Traditional Chinese medicine TCM is growing in popularity, particularly in China. China’s leadership has been aggressively promoting the practice internationally. It is now estimated that TCM represents a $50 billion global market. While Western medicine remains cautious, TCM practitioners are claiming that it is a more effective and cost-effective treatment than Western medicine. There is little evidence to support these claims, but the continued growth of TCM is promising for its future.

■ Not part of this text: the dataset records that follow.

(** ** The store *)

Definition students : list Student.t :=
  [
    (* Physics: 5 male, 5 female *)
    {| ID := utf16 "S001"; firstname := utf16 "Anna"; lastname := utf16 "Schmidt";
       gender := utf16 "female"; birthdate := utf16 "1998-03-15";
       studysubject := utf16 "Physics"; city := utf16 "Munich" |};
    {| ID := utf16 "S002"; firstname := utf16 "Ben"; lastname := utf16 "Müller";
       gender := utf16 "male"; birthdate := utf16 "1997-06-22";
       studysubject := utf16 "Physics"; city := utf16 "Vienna" |};
    {| ID := utf16 "S003"; firstname := utf16 "Clara"; lastname := utf16 "Weber";
       gender := utf16 "female"; birthdate := utf16 "1999-01-10";
       studysubject := utf16 "Physics"; city := utf16 "Prague" |};
    {| ID := utf16 "S004"; firstname := utf16 "David"; lastname := utf16 "Fischer";
       gender := utf16 "male"; birthdate := utf16 "1996-11-05";
       studysubject := utf16 "Physics"; city := utf16 "Madrid" |};
    {| ID := utf16 "S005"; firstname := utf16 "Emma"; lastname := utf16 "Meyer";
       gender := utf16 "female"; birthdate := utf16 "1998-07-19";
       studysubject := utf16 "Physics"; city := utf16 "Paris" |};
    {| ID := utf16 "S006"; firstname := utf16 "Finn"; lastname := utf16 "Schulz";
       gender := utf16 "male"; birthdate := utf16 "1997-04-12";
       studysubject := utf16 "Physics"; city := utf16 "Rome" |};
    {| ID := utf16 "S007"; firstname := utf16 "Greta"; lastname := utf16 "Koch";
       gender := utf16 "female"; birthdate := utf16 "1999-09-25";
       studysubject := utf16 "Physics"; city := utf16 "Munich" |};
    {| ID := utf16 "S008"; firstname := utf16 "Hannes"; lastname := utf16 "Bauer";
       gender := utf16 "male"; birthdate := utf16 "1996-12-30";
       studysubject := utf16 "Physics"; city := utf16 "Vienna" |};
    {| ID := utf16 "S009"; firstname := utf16 "Ida"; lastname := utf16 "Richter";
       gender := utf16 "female"; birthdate := utf16 "1998-02-08";
       studysubject := utf16 "Physics"; city := utf16 "Prague" |};
    {| ID := utf16 "S010"; firstname := utf16 "Jonas"; lastname := utf16 "Schäfer";
       gender := utf16 "male"; birthdate := utf16 "1997-08-14";
       studysubject := utf16 "Physics"; city := utf16 "Madrid" |};
    (* Mathematics: 5 male, 5 female *)
    {| ID := utf16 "S011"; firstname := utf16 "Klara"; lastname := utf16 "Wagner";
       gender := utf16 "female"; birthdate := utf16 "1999-05-03";
       studysubject := utf16 "Mathematics"; city := utf16 "Paris" |};
    {| ID := utf16 "S012"; firstname := utf16 "Lars"; lastname := utf16 "Becker";
       gender := utf16 "male"; birthdate := utf16 "1996-10-17";
       studysubject := utf16 "Mathematics"; city := utf16 "Rome" |};
    {| ID := utf16 "S013"; firstname := utf16 "Mia"; lastname := utf16 "Hofmann";
       gender := utf16 "female"; birthdate := utf16 "1998-04-29";
       studysubject := utf16 "Mathematics"; city := utf16 "Munich" |};
    {| ID := utf16 "S014"; firstname := utf16 "Noah"; lastname := utf16 "Schröder";
       gender := utf16 "male"; birthdate := utf16 "1997-03-11";
       studysubject := utf16 "Mathematics"; city := utf16 "Vienna" |};
    {| ID := utf16 "S015"; firstname := utf16 "Olivia"; lastname := utf16 "Neumann";
       gender := utf16 "female"; birthdate := utf16 "1999-06-26";
       studysubject := utf16 "Mathematics"; city := utf16 "Prague" |};
    {| ID := utf16 "S016"; firstname := utf16 "Paul"; lastname := utf16 "Schwarz";
       gender := utf16 "male"; birthdate := utf16 "1996-09-08";
       studysubject := utf16 "Mathematics"; city := utf16 "Madrid" |};
    {| ID := utf16 "S017"; firstname := utf16 "Quinn"; lastname := utf16 "Zimmermann";
       gender := utf16 "female"; birthdate := utf16 "1998-01-14";
       studysubject := utf16 "Mathematics"; city := utf16 "Paris" |};
    {| ID := utf16 "S018"; firstname := utf16 "Ruben"; lastname := utf16 "Krause";
       gender := utf16 "male"; birthdate := utf16 "1997-07-20";
       studysubject := utf16 "Mathematics"; city := utf16 "Rome" |};
    {| ID := utf16 "S019"; firstname := utf16 "Sophie"; lastname := utf16 "Schneider";
       gender := utf16 "female"; birthdate := utf16 "1999-02-27";
       studysubject := utf16 "Mathematics"; city := utf16 "Munich" |};
    {| ID := utf16 "S020"; firstname := utf16 "Theo"; lastname := utf16 "Schubert";
       gender := utf16 "male"; birthdate := utf16 "1996-12-03";
       studysubject := utf16 "Mathematics"; city := utf16 "Vienna" |};
    (* Computer Science: 5 male, 5 female *)
    {| ID := utf16 "S021"; firstname := utf16 "Ursula"; lastname := utf16 "Fuchs";
       gender := utf16 "female"; birthdate := utf16 "1998-08-16";
       studysubject := utf16 "Computer Science"; city := utf16 "Prague" |};
    {| ID := utf16 "S022"; firstname := utf16 "Viktor"; lastname := utf16 "Schreiber";
       gender := utf16 "male"; birthdate := utf16 "1997-05-09";
       studysubject := utf16 "Computer Science"; city := utf16 "Madrid" |};
    {| ID := utf16 "S023"; firstname := utf16 "Wanda"; lastname := utf16 "Vogel";
       gender := utf16 "female"; birthdate := utf16 "1999-03-22";
       studysubject := utf16 "Computer Science"; city := utf16 "Paris" |};
    {| ID := utf16 "S024"; firstname := utf16 "Xaver"; lastname := utf16 "Wolff";
       gender := utf16 "male"; birthdate := utf16 "1996-11-28";
       studysubject := utf16 "Computer Science"; city := utf16 "Rome" |};
    {| ID := utf16 "S025"; firstname := utf16 "Yara"; lastname := utf16 "Schröter";
       gender := utf16 "female"; birthdate := utf16 "1998-06-04";
       studysubject := utf16 "Computer Science"; city := utf16 "Munich" |};
    {| ID := utf16 "S026"; firstname := utf16 "Zane"; lastname := utf16 "Fischer";
       gender := utf16 "male"; birthdate := utf16 "1997-02-15";
       studysubject := utf16 "Computer Science"; city := utf16 "Vienna" |};
    {| ID := utf16 "S027"; firstname := utf16 "Alma"; lastname := utf16 "Mayer";
       gender := utf16 "female"; birthdate := utf16 "1999-07-31";
       studysubject := utf16 "Computer Science"; city := utf16 "Prague" |};
    {| ID := utf16 "S028"; firstname := utf16 "Bruno"; lastname := utf16 "König";
       gender := utf16 "male"; birthdate := utf16 "1996-10-23";
       studysubject := utf16 "Computer Science"; city := utf16 "Madrid" |};
    {| ID := utf16 "S029"; firstname := utf16 "Celine"; lastname := utf16 "Schulz";
       gender := utf16 "female"; birthdate := utf16 "1998-09-12";
       studysubject := utf16 "Computer Science"; city := utf16 "Paris" |};
    {| ID := utf16 "S030"; firstname := utf16 "Dorian"; lastname := utf16 "Weber";
       gender := utf16 "male"; birthdate := utf16 "1997-04-06";
       studysubject := utf16 "Computer Science"; city := utf16 "Rome" |};
    (* Medicine: 5 male, 5 female *)
    {| ID := utf16 "S031"; firstname := utf16 "Elisa"; lastname := utf16 "Bauer";
       gender := utf16 "female"; birthdate := utf16 "1999-01-19";
       studysubject := utf16 "Medicine"; city := utf16 "Munich" |};
    {| ID := utf16 "S032"; firstname := utf16 "Felix"; lastname := utf16 "Richter";
       gender := utf16 "male"; birthdate := utf16 "1996-08-02";
       studysubject := utf16 "Medicine"; city := utf16 "Vienna" |};
    {| ID := utf16 "S033"; firstname := utf16 "Gina"; lastname := utf16 "Kuhn";
       gender := utf16 "female"; birthdate := utf16 "1998-03-27";
       studysubject := utf16 "Medicine"; city := utf16 "Prague" |};
    {| ID := utf16 "S034"; firstname := utf16 "Henry"; lastname := utf16 "Schäfer";
       gender := utf16 "male"; birthdate := utf16 "1997-06-13";
       studysubject := utf16 "Medicine"; city := utf16 "Madrid" |};
    {| ID := utf16 "S035"; firstname := utf16 "Iris"; lastname := utf16 "Wagner";
       gender := utf16 "female"; birthdate := utf16 "1999-05-08";
       studysubject := utf16 "Medicine"; city := utf16 "Paris" |};
    {| ID := utf16 "S036"; firstname := utf16 "Julian"; lastname := utf16 "Becker";
       gender := utf16 "male"; birthdate := utf16 "1996-12-15";
       studysubject := utf16 "Medicine"; city := utf16 "Rome" |};
    {| ID := utf16 "S037"; firstname := utf16 "Kaja"; lastname := utf16 "Hofmann";
       gender := utf16 "female"; birthdate := utf16 "1998-02-21";
       studysubject := utf16 "Medicine"; city := utf16 "Munich" |};
    {| ID := utf16 "S038"; firstname := utf16 "Leon"; lastname := utf16 "Schröder";
       gender := utf16 "male"; birthdate := utf16 "1997-09-04";
       studysubject := utf16 "Medicine"; city := utf16 "Vienna" |};
    {| ID := utf16 "S039"; firstname := utf16 "Mira"; lastname := utf16 "Neumann";
       gender := utf16 "female"; birthdate := utf16 "1999-04-17";
       studysubject := utf16 "Medicine"; city := utf16 "Prague" |};
    {| ID := utf16 "S040"; firstname := utf16 "Nico"; lastname := utf16 "Schwarz";
       gender := utf16 "male"; birthdate := utf16 "1996-07-29";
       studysubject := utf16 "Medicine"; city := utf16 "Madrid" |}
  ].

The human body is an integrated system, and each structure is part of the whole. The physical body is a complex system, powered by life energy. As a result, changes in nature always reflect in the human body. TCM practitioners consider many factors, including the season, geographical location, time of day, genetics, and physical condition. Often, TCM practitioners suggest a treatment for one ailment may not be suitable for another.

When treating a patient, TCM practitioners analyze the tongue for irregularities, smell of breath, and sound of voice. Based on the condition of the tongue, TCM practitioners may determine that bleeding is coming from the nose and mouth. In this case, a liver fire is smoldering in the Lung, causing the mouth and nose to open up recklessly. Afterwards, TCM practitioners prescribe treatments that clear the heat or supplement the Lung.

Traditional Chinese medicine is a complementary form of conventional medicine. It emphasizes wellness of the entire body and empowers the patient to participate in healing. Treatments include acupuncture, which involves inserting thin metal needles into the skin to promote optimal health. Traditional Chinese medicine also addresses mental and emotional issues, such as depression, anxiety, and stress. The treatment is very safe and effective and can be used as the sole treatment for most diseases without invasive surgeries.